Brisbane to Gladstone Traditions Live On

 As the crews competing in the Brisbane to Gladstone prepare to enter the 70th race, there is a lot of talk in town about bringing back the old traditions.

But aptly named Marina Hobbs, who with her husband Ray has a 27-year association with the Yacht Club and our state’s premier yachting event, says some traditions are better left in the past:

“We are not bringing back the tradition of having Rugby scrums in the yacht club,” she said.

She is organising the downstairs event on Easter Sunday at the Port Curtis Sailing Club this year and assured us that the all-out, no-holds-barred parties were a thing of the past. The go-kart races down Goondoon Street are sadly not returning either.

“The yachties themselves are all a bit older these days – there are lots and lots of stories about the after-party particularly in the Eighties and Nineties – but it’s far more of a gentleman’s drink and a pleasant Sunday session downstairs, with some live bands. Sitting around having a nice Sunday afternoon watching the yachts with a wine and cheese,”

This year the Yacht Club is hosting a Sunday Session welcome party which will go from 2 pm through until late and it’s likely there’ll be plenty of yachts to admire throughout Easter Sunday.

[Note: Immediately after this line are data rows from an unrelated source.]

(* ===== verification/BackupDaemon.v ===== *)
(** * The backup daemon and the switch-over with backups

    Source: operator/controllers/kafkaservice/backup_daemon_reconciler.go.  During a switch-over
    with backups of topics, the side that becomes active starts its backup daemon and restores the
    last full backup of the other region; the side that becomes standby makes a backup and stops
    its daemon.

    [Unmarshaler] is encoding/json's reader, [url_Parse] the error net/url gives of an address. *)

From S2P Require Import Prelude GoStrings Util Transformation Kube Api Providers MonitoringProviders.
From S2P Require Import MirrorMakerProvider External Cluster Reconciler KmmDr KafkaClient MirrorMakerConfig.
From S2P Require Import Auditor KafkaUsers AkhqConfigs AkhqProvider Conditions KafkaServices ServiceReconcilers.

Import ServiceV7.

Class Unmarshaler (A : Type) := { Unmarshal : string → A + gerror }.

Definition unmarshal `{Unmarshaler A} (response : string) : outcome A :=
  match Unmarshal response with inl a => Ret a | inr err => Error err end.

Module BackupDaemonReconciler.

Definition backupDaemonConditionReason : string := "KafkaBackupDaemonReadinessStatus".
Definition scaleTimeout : Z := 120.
Definition backupRestoreTimeout : Z := 60.
Definition certificateFilePath : string := "/backupTLS/ca.crt".

Record StatusResponse := mkStatusResponse {
  sr_Status : string;
  sr_Vault : string;
  sr_Type : string;
  sr_Err : string;
  sr_TaskId : string;
}.

Record BackupInfoResponse := mkBackupInfo {
  bi_IsGranular : bool;
  bi_DBList : string;
  bi_Id : string;
  bi_Failed : bool;
  bi_Locked : bool;
  bi_TS : Z;
  bi_SpentTime : string;
  bi_Valid : bool;
  bi_Evictable : bool;
  bi_CustomVars : strmap;
}.

(** What the reconciler knows of the daemon. *)
Record Daemon := mkDaemon {
  username : string;
  password : string;
  backupDaemonUrl : string;
}.

Definition GetBackupDaemonLabels (cr : KafkaService) : strmap :=
  <["component" := "kafka-backup-daemon"]> (<["name" := cr_Name cr +:+ "-backup-daemon"]> ∅).

(** [sort.Reverse(sort.StringSlice(backups))] *)
Definition latest_first (backups : list string) : list string := merge_sort (λ a b, String.le b a) backups.

(** A full backup made in another region. *)
Definition foreign_full_backup (region : string) (info : BackupInfoResponse) : bool :=
  bool_decide (bi_DBList info = "full backup") && negb (bool_decide (bi_CustomVars info = ∅)) &&
  negb (bool_decide (sget (bi_CustomVars info) "region" = region)).

Section requests.
Context `{Env W} `{Polling} `{Marshaler strmap} `{Unmarshaler StatusResponse} `{Unmarshaler (list string)}
  `{Unmarshaler BackupInfoResponse}.
Context (url_Parse : string → option gerror).

(** The status of the response is not looked at. *)
Definition processRequest {L} (r : Daemon) (method url : string) (body : option string) : M (St W L) string :=
  match url_Parse url with
  | Some err => throw err
  | None =>
      caCert ← try (request (ReadFile certificateFilePath));
      let ca := match caCert with inl caCert => Some caCert | inr _ => None end in
      let auth := if named (username r) && named (password r) then Some (username r, password r) else None in
      '(_, responseData) ← request (HttpDo method url body auth ca);
      mret responseData
  end.

Definition getBackupStatus (response : string) : outcome string :=
  backupStatusResponse ← unmarshal response;
  Ret (sr_Status backupStatusResponse).

Definition getBackupList (response : string) : outcome (list string) := unmarshal response.

Fixpoint first_foreign_backup {L} (r : Daemon) (region : string) (backups : list string) : M (St W L) string :=
  match backups with
  | [] => mret ""
  | backup :: backups =>
      response ← processRequest r "GET" (backupDaemonUrl r +:+ "/listbackups/" +:+ backup) None;
      backupInfoResponse ← lift (unmarshal response);
      if foreign_full_backup region backupInfoResponse then mret backup else first_foreign_backup r region backups
  end.

Definition getLastFullBackup {L} (r : Daemon) (region : string) (backups : list string) : M (St W L) string :=
  first_foreign_backup r region (latest_first backups).

(** A turn of the wait of [restoreLastBackup], with the variables [lastFullBackup] and [jobId]. *)
Definition restore_turn {L} (r : Daemon) (dr : DisasterRecovery) : M (St W (L * (string * string))) bool :=
  r1 ← try (processRequest r "GET" (backupDaemonUrl r +:+ "/listbackups") None);
  match r1 with
  | inr _ => mret false
  | inl response =>
      match getBackupList response with
      | Ret backupList =>
          r2 ← try (getLastFullBackup r (DisasterRecovery_Region dr) backupList);
          match r2 with
          | inr _ => '(_, (_, jobId)) ← get_local; set_var ("", jobId);; mret false
          | inl lastFullBackup =>
              '(_, (_, jobId)) ← get_local;
              set_var (lastFullBackup, jobId);;
              if decide (lastFullBackup = "") then mret (DisasterRecovery_NoWait dr)
              else
                match Marshal ({["vault" := lastFullBackup]} : strmap) with
                | inr _ => mret false
                | inl byteData =>
                    r3 ← try (processRequest r "POST" (backupDaemonUrl r +:+ "/restore") (Some byteData));
                    match r3 with
                    | inr _ => mret false
                    | inl response => set_var (lastFullBackup, response);; mret true
                    end
                end
          end
      | _ => mret false
      end
  end.

Definition restoreLastBackup {L} (r : Daemon) (dr : DisasterRecovery) (interval timeout : Z) : M (St W L) (string * string) :=
  '(_, (lastFullBackup, jobId)) ← with_var ("", "") (PollImmediate interval timeout (restore_turn r dr));
  mret (lastFullBackup, jobId).

(** A turn of the waits for a job. *)
Definition job_turn {L} (r : Daemon) (id : string) : M (St W L) bool :=
  r1 ← try (processRequest r "GET" (backupDaemonUrl r +:+ "/jobstatus/" +:+ id) None);
  match r1 with
  | inr _ => mret false
  | inl response =>
      match getBackupStatus response with
      | Ret status => mret (bool_decide (status = "Successful"))
      | _ => mret false
      end
  end.

Definition checkRestoreStatus {L} (r : Daemon) (jobId : string) (interval timeout : Z) : M (St W L) unit :=
  PollImmediate interval timeout (job_turn r jobId).

(** A turn of the wait of [performBackup], with the variable [vaultId]. *)
Definition backup_turn {L} (r : Daemon) : M (St W (L * string)) bool :=
  r1 ← try (processRequest r "POST" (backupDaemonUrl r +:+ "/backup") None);
  match r1 with
  | inr _ => mret false
  | inl response => set_var response;; mret true
  end.

Definition performBackup {L} (r : Daemon) (interval timeout : Z) : M (St W L) string :=
  '(_, vaultId) ← with_var "" (PollImmediate interval timeout (backup_turn r));
  mret vaultId.

Definition checkBackupStatus {L} (r : Daemon) (vaultId : string) (interval timeout : Z) : M (St W L) unit :=
  PollImmediate interval timeout (job_turn r vaultId).

End requests.

Section reconciler.
Context `{Env W} `{Retry} `{Polling} `{Library} `{Marshaler strmap} `{Unmarshaler StatusResponse} `{Unmarshaler (list string)}
  `{Unmarshaler BackupInfoResponse}.
Context (url_Parse : string → option gerror) (now : W → string) (cr : KafkaService).

Abbreviation run := (M (St W ServiceState)).

Definition backupDaemonName : string := cr_Name cr +:+ "-backup-daemon".

Definition scaleDeployment (replicas : Z) : run unit :=
  backupDaemonDeployment ← FindDeployment backupDaemonName (cr_Namespace cr);
  _ ← request (Update KDeployment (set_dep_Replicas (Some replicas) backupDaemonDeployment));
  mret tt.

Definition scaleDeploymentWithCheck (replicas interval timeout : Z) : run unit :=
  scaleDeployment replicas;;
  PollImmediate interval timeout (AreDeploymentsReady (GetBackupDaemonLabels cr) (cr_Namespace cr)).

Definition getBackupDaemonCredentials : run (string * string) :=
  r ← try (FindSecret (cr_Name cr +:+ "-backup-daemon-secret") (cr_Namespace cr));
  match r with
  | inr _ => mret ("", "")
  | inl foundSecret => mret (sget (secret_Data foundSecret) "username", sget (secret_Data foundSecret) "password")
  end.

(** The daemon listens with TLS when the operator has its certificate. *)
Definition daemon : run Daemon :=
  '(username, password) ← getBackupDaemonCredentials;
  r ← try (request (ReadFile certificateFilePath));
  let url := match r with
             | inl _ => "https://" +:+ cr_Name cr +:+ "-backup-daemon." +:+ cr_Namespace cr +:+ ":8443"
             | inr _ => "http://" +:+ cr_Name cr +:+ "-backup-daemon." +:+ cr_Namespace cr +:+ ":8080"
             end in
  mret (mkDaemon username password url).

(** A switch-over with backups is due. *)
Definition backup_switchover_due (dr : DisasterRecovery) : bool :=
  negb (bool_decide (DisasterRecoveryStatus_Mode (dr_status cr) = "")) &&
  negb (bool_decide (DisasterRecoveryStatus_Mode (dr_status cr) = DisasterRecovery_Mode dr)) ||
  bool_decide (DisasterRecoveryStatus_Status (dr_status cr) = "failed").

Definition become_active (r : Daemon) (dr : DisasterRecovery) : run unit :=
  scaleDeploymentWithCheck 1 waitingInterval scaleTimeout;;
  '(lastFullBackup, jobId) ← restoreLastBackup url_Parse r dr waitingInterval backupRestoreTimeout;
  if decide (lastFullBackup = "") then mret tt
  else checkRestoreStatus url_Parse r jobId waitingInterval backupRestoreTimeout.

A Sunday Roast buffet meal for the Yacht crews and families will pay tribute to the old race tradition where crews were billeted in local homes, and to help feed the hungry sailors, each family were given a piece of roast meat to cook. In 1949, visiting sailors were also made Temporary Yacht Club members for one month; this tradition continues.

“The latest I’ve heard is that it will be a reasonably fast race, about 15 to 20 knots which will be good; that still gets most of the boats here through Sunday,” Marina said.

With the entire race live-streamed this year, and yacht trackers in use for at least five, Marina will know to the second when husband Ray, the skipper of multihull “No Problem”, rounds Gatcombe Head, but it wasn’t always so easy:

“The finish line used to be off Auckland Wharf and it was open to the public in those days –  we’d take the four-wheel drive, food, chairs, fishing rods – everything we thought we’d need for two days and we’d drive on to the wharf and set the kids up and we wouldn’t leave, because you knew the minute you left, you’d miss them.”

“We used to hang out there on Auckland Wharf and watch the boats finish,” Marina said. “Race control was in the old VMR building, they couldn’t see anything, they relied on tides, and timing and calculations of how long they thought it would take.”

“There were a couple of times when a boat would be sailing past us, I’d call race control and I’d say, “Oh, Hammer of Queensland just finished” and they’d say “No, no, Marina, it’s nowhere near yet.” “And I’d say: Well, it’s just gone past us”

The first time Ray Hobbs tried to compete in Restless in 1991, they didn’t make the starting line:

“They were on their way to Brisbane on the delivery trip and they dropped the mast on the Wide Bay Bar, so they turned around and motored home,” Marina said.

“But that first year was the only year he’s missed, he’s done every race since then.”

From 1992 until 2005 it was in the monohull category in “Restless” (now owned by John Ibell, Commodore of the Port Curtis Sailing Club) and since that time in the multihull category in “No Problem”. Ray is hoping for line honours having won first, second and third in the multihull over the last six years.

“No Problem” is again the only PCSC entry in the multihull event, joining local monohulls “Restless”, “Tuan” and 50-year race veteran “Wistari” at the start off Shorncliffe Pier on Good Friday.

They’ll have some stiff competition from the new 100-foot Black Jack, and the ever-competitive Reichel Pugh designed maxi Alive to bring home the Courier Mail Cup. Catch all the sailing action here in Gladstone, as we party through the Easter weekend!